-- Exercise --
Would you count the lines of the listing that carry the word "Raises"? Give only the resulting number.
··········
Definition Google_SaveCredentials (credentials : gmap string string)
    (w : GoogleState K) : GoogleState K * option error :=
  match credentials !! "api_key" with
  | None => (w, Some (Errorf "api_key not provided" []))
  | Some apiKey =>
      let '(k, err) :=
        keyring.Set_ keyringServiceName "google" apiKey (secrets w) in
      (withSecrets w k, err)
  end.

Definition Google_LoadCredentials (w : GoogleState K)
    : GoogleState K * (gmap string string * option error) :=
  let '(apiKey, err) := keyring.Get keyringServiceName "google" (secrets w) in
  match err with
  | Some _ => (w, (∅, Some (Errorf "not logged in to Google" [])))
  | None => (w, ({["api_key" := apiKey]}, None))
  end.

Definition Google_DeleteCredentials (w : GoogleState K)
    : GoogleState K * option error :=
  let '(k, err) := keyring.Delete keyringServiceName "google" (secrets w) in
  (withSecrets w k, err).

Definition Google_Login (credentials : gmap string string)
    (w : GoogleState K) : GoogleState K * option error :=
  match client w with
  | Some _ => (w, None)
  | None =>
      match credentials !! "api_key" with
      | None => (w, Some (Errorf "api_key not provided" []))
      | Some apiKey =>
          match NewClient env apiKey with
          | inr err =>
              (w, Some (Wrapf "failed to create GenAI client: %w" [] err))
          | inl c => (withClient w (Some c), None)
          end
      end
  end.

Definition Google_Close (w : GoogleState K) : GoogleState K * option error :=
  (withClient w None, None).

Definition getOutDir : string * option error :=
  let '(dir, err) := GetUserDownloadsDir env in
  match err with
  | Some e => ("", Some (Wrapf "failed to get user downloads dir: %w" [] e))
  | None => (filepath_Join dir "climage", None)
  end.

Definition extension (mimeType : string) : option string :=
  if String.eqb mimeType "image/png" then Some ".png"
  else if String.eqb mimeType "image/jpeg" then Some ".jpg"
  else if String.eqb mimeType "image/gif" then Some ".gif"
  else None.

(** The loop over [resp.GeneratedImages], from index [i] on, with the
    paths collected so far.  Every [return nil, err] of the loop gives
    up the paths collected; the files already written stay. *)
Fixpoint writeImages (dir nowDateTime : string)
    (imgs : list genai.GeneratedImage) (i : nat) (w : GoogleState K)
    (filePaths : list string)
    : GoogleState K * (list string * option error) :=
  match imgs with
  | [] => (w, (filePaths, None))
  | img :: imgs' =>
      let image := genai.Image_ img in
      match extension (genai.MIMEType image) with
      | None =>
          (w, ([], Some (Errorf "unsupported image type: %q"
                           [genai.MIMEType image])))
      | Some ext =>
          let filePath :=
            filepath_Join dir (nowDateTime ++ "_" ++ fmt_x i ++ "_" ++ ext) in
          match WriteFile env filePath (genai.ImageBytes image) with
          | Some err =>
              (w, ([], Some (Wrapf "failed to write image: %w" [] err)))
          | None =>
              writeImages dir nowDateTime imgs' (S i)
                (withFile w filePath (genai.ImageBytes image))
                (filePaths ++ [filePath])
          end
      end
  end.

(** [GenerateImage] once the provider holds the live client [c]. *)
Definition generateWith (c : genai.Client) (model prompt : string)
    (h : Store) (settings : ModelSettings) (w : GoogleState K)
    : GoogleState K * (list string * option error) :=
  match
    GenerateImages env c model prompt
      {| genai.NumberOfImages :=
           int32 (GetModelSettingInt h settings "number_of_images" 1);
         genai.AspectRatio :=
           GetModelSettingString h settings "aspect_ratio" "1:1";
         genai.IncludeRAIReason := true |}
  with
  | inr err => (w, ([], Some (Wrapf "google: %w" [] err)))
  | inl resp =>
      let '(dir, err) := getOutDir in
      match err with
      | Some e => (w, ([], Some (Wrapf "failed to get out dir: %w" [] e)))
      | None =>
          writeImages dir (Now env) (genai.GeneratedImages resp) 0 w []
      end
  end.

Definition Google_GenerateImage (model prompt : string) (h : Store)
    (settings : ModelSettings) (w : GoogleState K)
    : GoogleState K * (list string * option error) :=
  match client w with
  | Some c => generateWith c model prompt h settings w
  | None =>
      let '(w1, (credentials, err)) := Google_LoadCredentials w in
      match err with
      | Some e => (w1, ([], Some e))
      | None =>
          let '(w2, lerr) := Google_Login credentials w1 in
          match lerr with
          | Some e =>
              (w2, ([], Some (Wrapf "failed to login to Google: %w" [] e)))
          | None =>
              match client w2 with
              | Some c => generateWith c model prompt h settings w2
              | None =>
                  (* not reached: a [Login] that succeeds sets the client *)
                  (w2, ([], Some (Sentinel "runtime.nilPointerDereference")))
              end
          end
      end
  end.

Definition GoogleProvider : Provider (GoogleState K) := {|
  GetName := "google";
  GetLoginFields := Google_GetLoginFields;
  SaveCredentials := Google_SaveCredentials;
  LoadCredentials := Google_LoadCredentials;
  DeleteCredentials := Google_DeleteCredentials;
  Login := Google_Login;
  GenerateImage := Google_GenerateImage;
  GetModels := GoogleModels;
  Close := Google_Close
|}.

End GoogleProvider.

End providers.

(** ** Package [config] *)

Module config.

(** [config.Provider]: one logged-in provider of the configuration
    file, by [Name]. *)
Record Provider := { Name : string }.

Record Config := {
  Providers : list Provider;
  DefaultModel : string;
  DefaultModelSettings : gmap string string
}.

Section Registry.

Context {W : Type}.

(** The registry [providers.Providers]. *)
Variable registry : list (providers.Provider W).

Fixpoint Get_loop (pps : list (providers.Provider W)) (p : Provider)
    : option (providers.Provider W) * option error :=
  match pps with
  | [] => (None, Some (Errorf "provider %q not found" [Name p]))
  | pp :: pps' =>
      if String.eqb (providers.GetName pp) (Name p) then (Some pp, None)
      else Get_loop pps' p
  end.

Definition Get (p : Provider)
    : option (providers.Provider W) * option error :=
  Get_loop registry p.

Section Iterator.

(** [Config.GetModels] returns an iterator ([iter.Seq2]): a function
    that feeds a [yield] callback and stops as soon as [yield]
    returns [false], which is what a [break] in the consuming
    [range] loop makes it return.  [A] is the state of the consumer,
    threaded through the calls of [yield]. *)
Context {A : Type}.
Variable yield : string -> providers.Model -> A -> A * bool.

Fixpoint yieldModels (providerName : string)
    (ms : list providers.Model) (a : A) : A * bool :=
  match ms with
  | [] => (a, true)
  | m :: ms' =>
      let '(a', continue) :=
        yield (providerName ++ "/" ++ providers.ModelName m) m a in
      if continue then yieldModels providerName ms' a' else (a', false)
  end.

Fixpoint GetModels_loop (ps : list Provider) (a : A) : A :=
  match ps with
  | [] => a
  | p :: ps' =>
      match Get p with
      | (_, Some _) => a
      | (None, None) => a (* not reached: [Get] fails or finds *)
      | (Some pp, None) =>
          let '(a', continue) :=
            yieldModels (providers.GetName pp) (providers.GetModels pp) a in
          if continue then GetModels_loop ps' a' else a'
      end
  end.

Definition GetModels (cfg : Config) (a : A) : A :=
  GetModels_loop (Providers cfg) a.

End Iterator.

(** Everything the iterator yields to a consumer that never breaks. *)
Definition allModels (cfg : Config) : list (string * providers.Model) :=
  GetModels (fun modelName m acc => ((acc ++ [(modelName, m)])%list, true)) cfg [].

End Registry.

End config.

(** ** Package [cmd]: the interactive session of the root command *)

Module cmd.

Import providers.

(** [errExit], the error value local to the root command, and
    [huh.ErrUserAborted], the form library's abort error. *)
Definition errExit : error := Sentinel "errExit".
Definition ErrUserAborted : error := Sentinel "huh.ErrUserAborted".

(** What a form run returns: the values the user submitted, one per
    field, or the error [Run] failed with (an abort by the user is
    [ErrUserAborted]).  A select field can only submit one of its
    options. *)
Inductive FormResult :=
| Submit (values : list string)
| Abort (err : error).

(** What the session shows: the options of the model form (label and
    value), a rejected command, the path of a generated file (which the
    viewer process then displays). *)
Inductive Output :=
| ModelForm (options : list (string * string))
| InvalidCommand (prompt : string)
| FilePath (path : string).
··········
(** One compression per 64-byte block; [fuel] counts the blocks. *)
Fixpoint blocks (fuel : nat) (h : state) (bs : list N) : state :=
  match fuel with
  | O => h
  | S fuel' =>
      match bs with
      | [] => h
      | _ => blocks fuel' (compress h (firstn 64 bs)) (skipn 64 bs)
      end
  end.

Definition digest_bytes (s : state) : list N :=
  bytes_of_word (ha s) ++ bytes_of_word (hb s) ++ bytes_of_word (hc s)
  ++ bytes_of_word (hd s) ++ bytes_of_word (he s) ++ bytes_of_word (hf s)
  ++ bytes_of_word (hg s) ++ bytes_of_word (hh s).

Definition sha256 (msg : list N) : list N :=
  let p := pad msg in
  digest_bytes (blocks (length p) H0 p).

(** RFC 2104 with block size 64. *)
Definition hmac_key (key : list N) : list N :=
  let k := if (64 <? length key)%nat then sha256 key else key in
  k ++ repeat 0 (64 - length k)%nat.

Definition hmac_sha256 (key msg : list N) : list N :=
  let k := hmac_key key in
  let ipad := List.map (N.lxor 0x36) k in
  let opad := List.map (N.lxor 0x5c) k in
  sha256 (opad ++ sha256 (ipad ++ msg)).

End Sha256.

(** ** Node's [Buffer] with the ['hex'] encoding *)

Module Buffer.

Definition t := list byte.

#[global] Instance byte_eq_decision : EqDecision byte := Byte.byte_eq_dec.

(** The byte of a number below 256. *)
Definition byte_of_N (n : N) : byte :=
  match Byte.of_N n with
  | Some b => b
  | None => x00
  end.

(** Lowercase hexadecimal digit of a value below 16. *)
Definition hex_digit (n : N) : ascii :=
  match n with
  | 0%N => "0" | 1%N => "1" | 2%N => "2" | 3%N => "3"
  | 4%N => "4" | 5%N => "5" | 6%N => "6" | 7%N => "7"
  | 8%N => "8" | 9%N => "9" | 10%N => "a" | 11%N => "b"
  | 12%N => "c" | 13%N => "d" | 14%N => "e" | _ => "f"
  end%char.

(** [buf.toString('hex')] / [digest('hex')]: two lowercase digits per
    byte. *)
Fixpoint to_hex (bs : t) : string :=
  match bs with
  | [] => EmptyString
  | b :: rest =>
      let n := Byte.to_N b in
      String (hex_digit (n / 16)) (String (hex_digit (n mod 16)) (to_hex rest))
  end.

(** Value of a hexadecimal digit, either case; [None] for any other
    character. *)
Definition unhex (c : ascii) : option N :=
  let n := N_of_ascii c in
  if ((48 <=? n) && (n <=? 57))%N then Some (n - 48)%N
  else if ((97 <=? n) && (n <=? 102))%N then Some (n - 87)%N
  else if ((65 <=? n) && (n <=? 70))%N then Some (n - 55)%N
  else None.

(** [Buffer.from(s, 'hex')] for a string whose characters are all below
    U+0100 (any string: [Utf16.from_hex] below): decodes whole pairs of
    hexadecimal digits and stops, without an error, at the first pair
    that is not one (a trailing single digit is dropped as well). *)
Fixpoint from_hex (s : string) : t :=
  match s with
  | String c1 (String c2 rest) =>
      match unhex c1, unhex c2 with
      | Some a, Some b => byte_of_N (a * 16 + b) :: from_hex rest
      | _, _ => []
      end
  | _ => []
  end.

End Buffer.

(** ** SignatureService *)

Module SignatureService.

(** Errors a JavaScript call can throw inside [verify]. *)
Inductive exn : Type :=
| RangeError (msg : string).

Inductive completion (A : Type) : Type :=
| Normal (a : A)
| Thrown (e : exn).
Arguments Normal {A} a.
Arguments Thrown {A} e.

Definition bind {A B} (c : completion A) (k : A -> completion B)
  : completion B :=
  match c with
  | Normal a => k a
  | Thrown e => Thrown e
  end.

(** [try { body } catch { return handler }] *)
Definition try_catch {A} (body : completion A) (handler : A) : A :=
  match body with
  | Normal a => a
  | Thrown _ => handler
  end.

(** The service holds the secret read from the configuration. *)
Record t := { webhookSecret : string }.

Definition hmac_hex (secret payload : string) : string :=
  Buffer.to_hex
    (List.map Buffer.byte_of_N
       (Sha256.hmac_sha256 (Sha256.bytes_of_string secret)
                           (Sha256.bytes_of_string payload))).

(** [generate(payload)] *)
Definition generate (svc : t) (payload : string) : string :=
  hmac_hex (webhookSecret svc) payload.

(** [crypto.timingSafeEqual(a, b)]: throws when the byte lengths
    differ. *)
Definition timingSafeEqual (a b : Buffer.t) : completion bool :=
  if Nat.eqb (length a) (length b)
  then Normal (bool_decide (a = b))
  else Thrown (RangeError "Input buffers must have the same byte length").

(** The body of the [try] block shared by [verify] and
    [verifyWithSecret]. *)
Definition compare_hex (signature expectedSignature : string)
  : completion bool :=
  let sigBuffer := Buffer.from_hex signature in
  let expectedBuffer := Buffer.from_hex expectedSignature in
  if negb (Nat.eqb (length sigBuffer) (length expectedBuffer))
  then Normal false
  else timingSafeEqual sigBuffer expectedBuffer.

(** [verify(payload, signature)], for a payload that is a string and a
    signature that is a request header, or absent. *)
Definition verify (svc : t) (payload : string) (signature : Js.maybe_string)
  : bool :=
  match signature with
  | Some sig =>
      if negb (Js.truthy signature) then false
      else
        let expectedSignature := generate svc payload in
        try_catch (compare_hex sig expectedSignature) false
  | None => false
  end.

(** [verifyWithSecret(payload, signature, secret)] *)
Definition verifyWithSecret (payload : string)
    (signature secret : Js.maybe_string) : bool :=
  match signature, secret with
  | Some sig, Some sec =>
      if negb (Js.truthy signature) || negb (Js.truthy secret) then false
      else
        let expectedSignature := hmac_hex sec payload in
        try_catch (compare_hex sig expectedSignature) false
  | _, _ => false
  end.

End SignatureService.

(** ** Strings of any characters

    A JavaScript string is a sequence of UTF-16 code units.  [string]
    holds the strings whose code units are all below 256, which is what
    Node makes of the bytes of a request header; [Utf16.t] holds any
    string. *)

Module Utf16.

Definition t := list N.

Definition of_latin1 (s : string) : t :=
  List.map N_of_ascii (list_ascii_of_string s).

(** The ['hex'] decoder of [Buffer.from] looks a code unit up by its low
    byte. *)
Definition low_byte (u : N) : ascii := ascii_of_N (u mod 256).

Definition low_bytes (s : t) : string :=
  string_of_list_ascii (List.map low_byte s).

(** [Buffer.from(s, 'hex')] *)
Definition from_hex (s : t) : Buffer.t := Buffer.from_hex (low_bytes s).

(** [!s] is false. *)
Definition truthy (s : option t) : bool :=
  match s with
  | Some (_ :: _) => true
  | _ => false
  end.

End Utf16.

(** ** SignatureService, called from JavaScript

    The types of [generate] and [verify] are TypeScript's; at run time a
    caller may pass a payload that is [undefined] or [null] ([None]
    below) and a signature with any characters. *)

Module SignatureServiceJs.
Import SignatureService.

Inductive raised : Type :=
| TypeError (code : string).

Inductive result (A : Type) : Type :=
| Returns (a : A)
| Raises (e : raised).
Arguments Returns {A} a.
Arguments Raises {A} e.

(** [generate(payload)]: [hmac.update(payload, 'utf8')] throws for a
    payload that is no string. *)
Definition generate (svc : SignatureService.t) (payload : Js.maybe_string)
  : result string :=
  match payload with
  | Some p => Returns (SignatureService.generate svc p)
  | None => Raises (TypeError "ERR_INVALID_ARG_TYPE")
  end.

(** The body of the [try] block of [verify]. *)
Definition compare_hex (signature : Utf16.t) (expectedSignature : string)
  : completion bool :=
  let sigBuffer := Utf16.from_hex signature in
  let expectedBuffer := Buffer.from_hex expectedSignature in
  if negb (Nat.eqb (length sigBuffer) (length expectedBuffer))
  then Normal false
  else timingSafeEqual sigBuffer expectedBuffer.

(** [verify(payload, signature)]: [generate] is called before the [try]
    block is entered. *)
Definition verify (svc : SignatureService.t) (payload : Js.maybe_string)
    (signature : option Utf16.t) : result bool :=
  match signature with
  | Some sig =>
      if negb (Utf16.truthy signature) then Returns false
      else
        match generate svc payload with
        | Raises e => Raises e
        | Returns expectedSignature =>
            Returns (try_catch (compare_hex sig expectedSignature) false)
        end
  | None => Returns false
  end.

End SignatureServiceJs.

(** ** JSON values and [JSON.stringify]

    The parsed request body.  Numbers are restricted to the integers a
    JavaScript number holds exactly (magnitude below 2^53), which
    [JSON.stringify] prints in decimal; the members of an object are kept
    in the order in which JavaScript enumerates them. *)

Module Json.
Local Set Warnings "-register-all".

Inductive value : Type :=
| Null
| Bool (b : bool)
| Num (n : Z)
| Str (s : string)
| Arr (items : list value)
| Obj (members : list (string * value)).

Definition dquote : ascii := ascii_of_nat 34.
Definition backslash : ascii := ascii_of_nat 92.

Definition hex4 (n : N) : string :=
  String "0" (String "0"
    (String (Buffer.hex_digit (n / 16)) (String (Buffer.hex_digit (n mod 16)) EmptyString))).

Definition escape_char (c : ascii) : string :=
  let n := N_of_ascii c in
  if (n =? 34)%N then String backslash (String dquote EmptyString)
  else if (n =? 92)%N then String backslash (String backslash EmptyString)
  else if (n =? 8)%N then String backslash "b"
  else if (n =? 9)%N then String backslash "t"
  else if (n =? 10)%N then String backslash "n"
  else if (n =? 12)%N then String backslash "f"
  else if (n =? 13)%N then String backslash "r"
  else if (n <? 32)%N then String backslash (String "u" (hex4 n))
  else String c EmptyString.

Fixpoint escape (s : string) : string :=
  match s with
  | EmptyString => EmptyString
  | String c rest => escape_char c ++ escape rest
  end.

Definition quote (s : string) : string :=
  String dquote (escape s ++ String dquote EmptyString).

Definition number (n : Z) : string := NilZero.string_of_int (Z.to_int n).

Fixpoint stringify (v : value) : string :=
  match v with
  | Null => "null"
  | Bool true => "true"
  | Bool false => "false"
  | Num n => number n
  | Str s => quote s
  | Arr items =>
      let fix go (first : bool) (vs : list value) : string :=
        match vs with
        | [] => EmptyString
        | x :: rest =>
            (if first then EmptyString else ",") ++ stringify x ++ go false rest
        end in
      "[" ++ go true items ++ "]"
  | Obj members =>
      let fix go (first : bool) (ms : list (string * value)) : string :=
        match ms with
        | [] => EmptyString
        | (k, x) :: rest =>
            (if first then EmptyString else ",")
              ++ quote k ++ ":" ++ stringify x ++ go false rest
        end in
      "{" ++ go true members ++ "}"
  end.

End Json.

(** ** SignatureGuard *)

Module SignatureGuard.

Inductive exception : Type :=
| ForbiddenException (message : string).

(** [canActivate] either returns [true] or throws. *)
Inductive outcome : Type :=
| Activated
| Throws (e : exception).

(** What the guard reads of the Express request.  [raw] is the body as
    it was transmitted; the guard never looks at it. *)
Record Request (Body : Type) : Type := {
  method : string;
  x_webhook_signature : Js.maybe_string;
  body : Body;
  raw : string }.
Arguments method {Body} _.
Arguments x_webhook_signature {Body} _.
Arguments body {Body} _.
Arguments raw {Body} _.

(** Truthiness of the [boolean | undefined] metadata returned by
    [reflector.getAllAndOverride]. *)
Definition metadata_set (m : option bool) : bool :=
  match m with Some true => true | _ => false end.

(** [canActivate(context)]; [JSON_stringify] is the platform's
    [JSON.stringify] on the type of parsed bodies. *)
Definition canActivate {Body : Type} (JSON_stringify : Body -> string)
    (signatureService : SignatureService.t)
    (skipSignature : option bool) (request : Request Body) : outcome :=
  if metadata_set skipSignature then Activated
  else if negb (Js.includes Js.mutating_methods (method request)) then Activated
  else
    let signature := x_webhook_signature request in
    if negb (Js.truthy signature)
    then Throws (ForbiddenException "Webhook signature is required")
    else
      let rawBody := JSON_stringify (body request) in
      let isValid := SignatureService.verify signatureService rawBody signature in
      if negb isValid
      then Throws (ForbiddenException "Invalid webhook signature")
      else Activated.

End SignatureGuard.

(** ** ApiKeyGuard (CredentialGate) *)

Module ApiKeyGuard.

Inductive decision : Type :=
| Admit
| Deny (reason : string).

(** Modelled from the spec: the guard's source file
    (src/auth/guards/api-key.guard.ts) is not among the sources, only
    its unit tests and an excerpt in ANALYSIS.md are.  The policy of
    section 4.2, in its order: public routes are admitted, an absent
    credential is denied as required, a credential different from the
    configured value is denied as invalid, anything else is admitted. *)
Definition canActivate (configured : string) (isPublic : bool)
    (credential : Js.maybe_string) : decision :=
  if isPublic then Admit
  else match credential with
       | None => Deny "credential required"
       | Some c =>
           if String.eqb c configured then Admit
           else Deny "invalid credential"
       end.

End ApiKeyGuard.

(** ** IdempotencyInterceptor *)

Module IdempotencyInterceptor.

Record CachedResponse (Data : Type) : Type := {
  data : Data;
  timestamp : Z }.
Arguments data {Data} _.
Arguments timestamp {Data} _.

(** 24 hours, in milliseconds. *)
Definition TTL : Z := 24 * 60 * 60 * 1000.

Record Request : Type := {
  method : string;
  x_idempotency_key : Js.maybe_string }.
··········
-- Result of the task --
4